Tuesday, May 19, 2009

"Prisoner of the State"

June 4 marks the 20th anniversary of China's Tiananmen Square massacre of its own people. The man who was the Chinese Communist Party chief at that time, Zhao Ziyang, was the person within the party who tried hardest to avoid bloodshed by pleading with the tens of thousands of protesters to back off. Hard-liners, led by Deng Xiaping, imposed martial law and moved troops in to crack down. Zhao refused to sign on. He spent the last 16 years of his life virtually imprisoned in his own home, which was closely monitored.

Zhao, the man who daringly introduced capitalism to China, amazingly snuck his memoirs out of the country by distributing to selected friends tapes he had made, mostly on casettes he had lying around the house, such as Peking opera and kids tapes. He methodically noted their order by numbering them with faint pencil marks. After he died four years ago, his trusted friends who had also been high-level party officials, gathered the materials in one place and had them transcribed.

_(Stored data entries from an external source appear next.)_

(** Recording a node's baseline is one transaction that inserts its
    entries, the last one per path winning, into a finite map keyed by
    (tenant, node, vault, path); keys stay unique, and a later load returns
    for each recorded path the metadata that was written, without the inode,
    the nonce and the version ids. *)
Theorem baseline_upsert_load {codec : VcCodec} now tenant node vault metas db :
  baselines_keyed db → Forall (λ m, str_utf8 (FileMeta.path m) = true) metas →
  ∃ db', upsert_node_baselines_scoped now tenant node vault metas db = (Ok tt, db')
    ∧ baselines_keyed db'
    ∧ baseline_map db' = foldl (baseline_insert now tenant node vault) (baseline_map db) metas
    ∧ (∀ pre m post loaded,
         metas = pre ++ m :: post → FileMeta.wf m →
         Forall (λ m', FileMeta.path m' ≠ FileMeta.path m) post →
         load_node_baseline_scoped tenant node vault db' = (Ok loaded, db') →
         baseline_view m ∈ loaded).
Proof.
  intros Hk Hu. destruct (upsert_rows_map now tenant node vault metas _ Hk Hu) as (t'&Ht'&Hk'&Hm').
  unfold upsert_node_baselines_scoped. rewrite Ht'. eexists. split; [done|]. split; [exact Hk'|].
  split; [exact Hm'|]. intros pre m post loaded -> Hwf Hpost Hload.
  apply load_elem in Hload as [Hl _]; [|exact Hk']. apply Hl.
  exists (FileMeta.path m), (baseline_row now tenant node vault m).
  split; [|by apply baseline_row_roundtrip].
  unfold baseline_map, set_baselines; cbn [node_baselines]. rewrite Hm', foldl_app. simpl.
  clear -Hpost. set (mm := baseline_insert _ _ _ _ (foldl _ _ pre) m).
  assert (mm !! (tenant_key tenant, node, vault, FileMeta.path m)
          = Some (baseline_row now tenant node vault m)) as Hmm by apply lookup_insert_eq.
  revert Hmm. generalize mm. induction Hpost as [|x post Hx _ IH]; intros mm' Hmm; simpl; [done|].
  apply IH. unfold baseline_insert. rewrite lookup_insert_ne; [done|]. congruence.
Qed.

Lemma baseline_upsert_load_witness :
  ∃ db', upsert_node_baselines_scoped (codec:=BinaryCodec.codec) 1 None "n" "v"
           [MetaFilesProps.demo_meta "a" x01] empty_db = (Ok tt, db') ∧ baselines_keyed db'.
Proof.
  destruct (baseline_upsert_load 1 None "n" "v" [MetaFilesProps.demo_meta "a" x01] empty_db)
    as (db'&H1&H2&_).
  - apply NoDup_nil_2.
  - repeat constructor.
  - exists db'. split; [exact H1|exact H2].
Defined.

(** Conflict ids are the counter's, each used once. *)
Definition conflicts_ok (db : MetaDb) : Prop :=
  NoDup (ConflictRow.id <$> conflicts db)
  ∧ Forall (λ r, ConflictRow.id r ≤ conflict_seq db) (conflicts db).
(* ===== verification/Tenancy.v ===== *)
(** * The control database and tenant routing ([disk-core/src/tenant_db.rs],
      [meta_db/nodes.rs], [meta_db/selective_sync.rs])

    The tables that stay in the control database, registered nodes and the
    folders a device includes, and the router that gives each tenant its own
    database file. *)

From stdpp Require Import prelude gmap strings sorting pretty.
From Stdlib Require Import ZArith Lia Strings.Ascii.
From S2P Require Import Prelude Text PathFacts Types Guard Sql MetaDb.

#[local] Open Scope Z_scope.

Module NodeRow.
Record t := mk {
  tenant_id : option string;
  node_id : string;
  display_name : option string;
  platform : option string;
  api_key_hash : bytes;
  registered_at : Z;
  revoked : Z
}.
End NodeRow.

Module IncludeRow.
Record t := mk {
  tenant_id : option string;
  user_id : string;
  node_id : string;
  vault_id : string;
  path_prefix : string;
  created_at : Z
}.
End IncludeRow.

Module AuthNodeRow.
Record t := mk {
  node_id : string;
  display_name : string;
  platform : string;
  api_key_hash : bytes;
  registered_at : Z;
  tenant_id : option string
}.
End AuthNodeRow.

(** The control tables; [user_accounts] is its set of ids, which the includes'
    foreign key refers to. *)
Record ControlDb := mkControl {
  nodes : list NodeRow.t;
  device_sync_includes : list IncludeRow.t;
  user_accounts : gset string
}.

Abbreviation ctl := (stm ControlDb MetaDbError).

Module ControlDb.
Definition set_nodes (f : list NodeRow.t → list NodeRow.t) (db : ControlDb) : ControlDb :=
  mkControl (f (nodes db)) (device_sync_includes db) (user_accounts db).
Definition set_includes (f : list IncludeRow.t → list IncludeRow.t) (db : ControlDb) : ControlDb :=
  mkControl (nodes db) (f (device_sync_includes db)) (user_accounts db).

Definition non_empty (o : option string) : option string :=
  match o with Some s => if decide (s = "") then None else Some s | None => None end.

Definition row_to_auth_node (r : NodeRow.t) : result AuthNodeRow.t MetaDbError :=
  if decide (hash32 (NodeRow.api_key_hash r)) then
    Ok (AuthNodeRow.mk (NodeRow.node_id r) (default "" (NodeRow.display_name r))
          (default "" (NodeRow.platform r)) (NodeRow.api_key_hash r) (NodeRow.registered_at r)
          (non_empty (NodeRow.tenant_id r)))
  else Err (Invalid ("node api_key_hash length " +:+ pretty (length (NodeRow.api_key_hash r))
                     +:+ " (want 32)")).

Definition list_active_auth_nodes : ctl (list AuthNodeRow.t) := λ db,
  (collect_results row_to_auth_node
     (sort_by (λ a b, bool_decide (NodeRow.registered_at a ≤ NodeRow.registered_at b))
        (select (λ r, bool_decide (NodeRow.revoked r = 0)) (nodes db))), db).

Definition is_node (node : string) (r : NodeRow.t) : bool := bool_decide (NodeRow.node_id r = node).

(** [UPDATE nodes ..], or [INSERT] when no row was changed; [node_id] is
    [UNIQUE], so the insert cannot clash. *)
Definition upsert_node_tenant (now : Z) (node : string) (tenant : option string) (key_hash : bytes)
    (display platform : string) : ctl unit := λ db,
  if bool_decide (0 < affected (is_node node) (nodes db))%nat then
    (Ok tt, set_nodes (update (is_node node) (λ r,
       NodeRow.mk tenant (NodeRow.node_id r) (Some display) (Some platform) key_hash
         (NodeRow.registered_at r) (NodeRow.revoked r))) db)
  else
    (Ok tt, set_nodes (λ t, t ++ [NodeRow.mk tenant node (Some display) (Some platform) key_hash now 0]) db).

Definition get_node_tenant (node : string) : ctl (option string) := λ db,
  (Ok (r ← head (select (is_node node) (nodes db)); non_empty (NodeRow.tenant_id r)), db).

Definition of_device (tenant : option string) (user node vault : string) (r : IncludeRow.t) : bool :=
  is_eqb (IncludeRow.tenant_id r) tenant && bool_decide (IncludeRow.user_id r = user)
  && bool_decide (IncludeRow.node_id r = node) && bool_decide (IncludeRow.vault_id r = vault).

Definition list_device_sync_includes (tenant : option string) (user node vault : string)
    : ctl (list string) := λ db,
  (Ok (sort_by Path.str_leb
         (IncludeRow.path_prefix <$> select (of_device tenant user node vault) (device_sync_includes db))),
   db).

(** [SELECT DISTINCT path_prefix], any user. *)
Definition list_node_sync_includes (tenant : option string) (node vault : string)
    : ctl (list string) := λ db,
  (Ok (sort_by Path.str_leb
         (remove_dups (IncludeRow.path_prefix <$>
            select (λ r, is_eqb (IncludeRow.tenant_id r) tenant
                         && bool_decide (IncludeRow.node_id r = node)
                         && bool_decide (IncludeRow.vault_id r = vault)) (device_sync_includes db)))),
   db).

(** The loop that normalises the prefixes and skips repeated ones. *)
Fixpoint normalize_all (raw : list string) (acc : list string) : result (list string) MetaDbError :=
  match raw with
  | [] => Ok acc
  | r :: raw =>
      prefix <?- map_err Invalid (SelectiveSync.normalize_include_prefix r) ;;
      normalize_all raw (if bool_decide (prefix ∈ acc) then acc else acc ++ [prefix])
  end.

Definition foreign_key_violation : MetaDbError := Sqlx "FOREIGN KEY constraint failed".

(** Delete and insert in one transaction; an insert for an unknown user fails
    and rolls it back. *)
Definition replace_device_sync_includes (now : Z) (tenant : option string) (user node vault : string)
    (raw_prefixes : list string) : ctl (list string) := λ db,
  match normalize_all raw_prefixes [] with
  | Err e => (Err e, db)
  | Ok normalized =>
      let normalized := sort_by Path.str_leb normalized in
      if bool_decide (normalized ≠ []) && negb (bool_decide (user ∈ user_accounts db))
      then (Err foreign_key_violation, db)
      else
        (Ok normalized,
         set_includes (λ t, delete_where (of_device tenant user node vault) t
           ++ ((λ p, IncludeRow.mk tenant user node vault p now) <$> normalized)) db)
  end.
End ControlDb.

(** ** [tenant_db.rs] *)
Module TenantMetaRouter.
Definition sanitize_tenant_id (tenant_id : string) : result string MetaDbError :=
  if bool_decide (64 < str_len tenant_id) then Err (Invalid "tenant_id exceeds 64 characters")
  else if forallb (λ c, is_ascii_alphanumeric c || bool_decide (c = "-"%char) || bool_decide (c = "_"%char))
            (explode tenant_id)
  then Ok tenant_id
  else Err (Invalid "tenant_id contains invalid characters").

Definition tenant_shard_key (tenant : option string) : result string MetaDbError :=
  match ControlDb.non_empty tenant with
  | None => Ok "_legacy"
  | Some t => sanitize_tenant_id t
  end.

Definition tenant_db_path (root shard_key : string) : string :=
  Path.join (Path.join root shard_key) "meta.sqlite".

One of the editors of the book, which is titled Prisoner of the State, is Adi Ignatius, who is also editor of the Harvard Business Review. Ignatius writes in the May 25 Time Magazine that at the end of his journal, Zhao concludes that China must become a parliamentary democracy if it is to meet the challenges of the modern world.

China's current team of leaders continue to promote economic freedom, but intimidates or arrests anyone who dares call for political change. I am guessing Zhao's book will be the subject of much interest on the internet.

2 comments:

Terri Wagner said...

My company once sponsored a young woman from China. She was convinced that Tiammen Square was a western plot to make her country look bad. Maybe this book will convince her otherwise.

mushroom said...

On the other hand, in 1989, I was sharing an office in North Dallas with a young man from China. He was prominent in organizing some of his friends for a trip to D.C. to protest the Chinese government's suppression of the demonstrators.

Oddly enough, a few months later, he entered Parkland Hospital on a weekend with some breathing problems. Within hours he was dead.

He had been fine on Friday. We always thought it was a little suspicious.